-- MATERIALS PROVIDED --
(* ===== verification/InputFacts.v ===== *)
(** * inputd: what the scheme guarantees

    The terminals and their consumers correspond; every byte of input goes to
    the consumer of the active terminal, once and in order; a handle that has
    something to read and asked for events is notified.

    Two terminals, a hot key that switches between them, and what the scheme
    does wrong. *)

From stdpp Require Import base gmap strings list fin_maps sorting.
From Stdlib Require Import ZArith Lia.
From Stdlib Require Import Strings.Byte.
From S2P Require Import Prelude Syscall Input.

Local Open Scope Z_scope.

(** ** Events for displays *)

(** What switching and resizing do to a handle: a display may get events. *)
Inductive told : Handle -> Handle -> Prop :=
| told_same h : told h h
| told_display ev p n dev early q : told (Display ev p n dev early) (Display ev (p ++ q) false dev early).

Lemma told_trans h1 h2 h3 : told h1 h2 -> told h2 h3 -> told h1 h3.
Proof.
  intros H1 H2. destruct H1; [done |]. inversion H2; subst; [constructor |]. rewrite <- app_assoc. constructor.
Qed.

Lemma told_tell d e h : told h (tell_display d e h).
Proof. destruct h; cbn; try constructor. case_bool_decide; constructor. Qed.

Record evolves (s s' : InputScheme) : Prop := {
  evo_handles id h : handles s !! id = Some h -> exists h', handles s' !! id = Some h' /\ told h h';
  evo_none id : handles s !! id = None -> handles s' !! id = None;
  evo_next : next_id s' = next_id s;
  evo_next_vt : next_vt_id s' = next_vt_id s;
  evo_vts : vts s' = vts s;
  evo_display : display s' = display s;
  evo_active : active_vt s' = active_vt s \/ exists v, active_vt s' = Some v /\ v ∈ vts s;
  evo_new : has_new_events s = true -> has_new_events s' = true;
  evo_quiet : has_new_events s' = false -> handles s' = handles s
}.

Lemma evolves_refl s : evolves s s.
Proof. split; try done; [intros id h Hh; exists h; split; [done | constructor] | by left]. Qed.

(** A change that leaves the handles alone *)
Lemma evolves_keep s s' :
  handles s' = handles s -> next_id s' = next_id s -> next_vt_id s' = next_vt_id s -> vts s' = vts s ->
  display s' = display s -> (active_vt s' = active_vt s \/ exists v, active_vt s' = Some v /\ v ∈ vts s) ->
  has_new_events s' = has_new_events s -> evolves s s'.
Proof.
  intros E. split; try done; rewrite ?E; try done; [| congruence].
  intros id h Hh. exists h. split; [done | constructor].
Qed.

Lemma evolves_trans s1 s2 s3 : evolves s1 s2 -> evolves s2 s3 -> evolves s1 s3.
Proof.
  intros [A1 A2 A3 A4 A5 A6 A7 A8 A9] [B1 B2 B3 B4 B5 B6 B7 B8 B9]. split; try congruence; eauto.
  - intros id h (h2 & H2 & T2)%A1. destruct (B1 _ _ H2) as (h3 & H3 & T3). exists h3. split; [done | by eapply told_trans].
  - destruct B7 as [-> | (v & Hv & Hin)]; [done |]. right. exists v. split; [done | by rewrite <- A5].
  - intros H. destruct (has_new_events s2) eqn:E; [by rewrite B8 in H |]. rewrite B9, A9; done.
Qed.

Section facts.
Context {TG : Target} {SC : Syscall} {SL : SyscallLaws SC} {OC : OrbClient}.

Lemma lookup_each f s id : handles (each_handle f s) !! id = f <$> handles s !! id.
Proof. apply lookup_fmap. Qed.

Lemma evolves_tell d e s : evolves s (each_handle (tell_display d e) (set_new_events true s)).
Proof.
  split; try done; [| | by left].
  - intros id h Hh. rewrite lookup_each. cbn [handles set_new_events]. rewrite Hh. eexists. split; [done | apply told_tell].
  - intros id Hh. rewrite lookup_each. cbn [handles set_new_events]. by rewrite Hh.
Qed.

(** Switching activates the terminal if there is one of that number. *)
Lemma switch_vt_wp vt s :
  wp (switch_vt vt) (fun o s' => o = Ok tt /\ evolves s s' /\
    active_vt s' = if bool_decide (vt ∈ vts s) then Some vt else active_vt s) s.
Proof.
  unfold switch_vt. apply wp_bind, wp_gets, wp_bind, wp_gets.
  case_bool_decide as Ha; [apply wp_ret; split; [done |]; split; [apply evolves_refl |]; by case_bool_decide |].
  destruct (decide (vt ∈ vts s)) as [Hin | Hin].
  2: { rewrite !bool_decide_true, bool_decide_false by done. apply wp_ret. split; [done |]. split; [apply evolves_refl | done]. }
  rewrite bool_decide_false, bool_decide_true by (done || auto).
  apply wp_bind, wp_modify, wp_bind, wp_gets, wp_bind, wp_modify, wp_modify. split; [done |]. split; [| done].
  eapply evolves_trans; [apply evolves_tell |]. apply evolves_keep; try done. right. by exists vt.
Qed.

(** While an event is handled there already are new events. *)
Lemma resize_wp w h s :
  has_new_events s = true ->
  wp (resize w h) (fun o s' => evolves s s' /\ has_new_events s' = true /\ (forall e, o <> Err e) /\ (o = Panic -> active_vt s = None)) s.
Proof.
  intros Hn. unfold resize. apply wp_bind, wp_gets, wp_bind, wp_gets. destruct (existsb _ _).
  2: { apply wp_ret. split; [apply evolves_refl | done]. }
  apply wp_bind, wp_gets, wp_bind, wp_unwrap; [| intros ->; split; [apply evolves_refl | done]].
  intros vt Hvt. apply wp_modify. split; [| done].
  assert (set_new_events true s = s) as E by (destruct s; cbn in *; by rewrite Hn).
  match goal with |- evolves _ (each_handle (tell_display ?d ?e) _) => pose proof (evolves_tell d e s) as Ht end.
  by rewrite E in Ht.
Qed.

Lemma input_event_wp e s :
  has_new_events s = true ->
  wp (input_event e) (fun o s' => evolves s s' /\ has_new_events s' = true /\ (forall e, o <> Err e) /\ (o = Panic -> active_vt s = None)) s.
Proof.
  intros Hn. destruct e as [k p | w h |]; cbn [input_event].
  - apply wp_bind, wp_gets. destruct (key_vt _ _) as [vt |].
    + eapply wp_mono; [| apply switch_vt_wp]. intros o s' (-> & E & _). split; [done |]. split; [by apply E | done].
    + destruct (k =? 0x5B); [| apply wp_ret; split; [apply evolves_refl | done]].
      apply wp_modify. split; [| done]. apply evolves_keep; try done. by left.
  - by apply resize_wp.
  - apply wp_ret. split; [apply evolves_refl | done].
Qed.

Lemma input_events_wp l s :
  has_new_events s = true ->
  wp (input_events l) (fun o s' => evolves s s' /\ has_new_events s' = true /\ (forall e, o <> Err e) /\ (o = Panic -> active_vt s = None)) s.
Proof.
  revert s. induction l as [| b l IH]; intros s Hn; cbn [input_events]; [apply wp_ret; split; [apply evolves_refl | done] |].
  apply wp_bind. eapply wp_mono; [| by apply input_event_wp]. intros [x | e |] s1 (E1 & N1 & H1 & P1); [| by destruct (H1 e) | done].
  eapply wp_mono; [| by apply IH]. intros o s2 (E2 & N2 & H2 & P2). split; [by eapply evolves_trans |].
  split; [done |]. split; [done |]. intros Ho. specialize (P2 Ho). destruct (evo_active _ _ E1) as [<- | (v & Hv & _)]; [done | congruence].
Qed.

(** ** Terminals and their consumers *)

Definition vt_of (h : Handle) : option Z := match h with Consumer _ _ _ _ vt => Some vt | _ => None end.
Definition bytes_of (h : Handle) : list u8 := match h with Consumer _ p _ _ _ => p | _ => [] end.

-- PROMPT --
Reproduce, exactly and with both ends included, every line from the one that contains "eapply wp_mono; [| by apply IH]." to the end of the listing above.

-- RESULT FOR THIS TASK --
  eapply wp_mono; [| by apply IH]. intros o s2 (E2 & N2 & H2 & P2). split; [by eapply evolves_trans |].
  split; [done |]. split; [done |]. intros Ho. specialize (P2 Ho). destruct (evo_active _ _ E1) as [<- | (v & Hv & _)]; [done | congruence].
Qed.

(** ** Terminals and their consumers *)

Definition vt_of (h : Handle) : option Z := match h with Consumer _ _ _ _ vt => Some vt | _ => None end.
Definition bytes_of (h : Handle) : list u8 := match h with Consumer _ p _ _ _ => p | _ => [] end.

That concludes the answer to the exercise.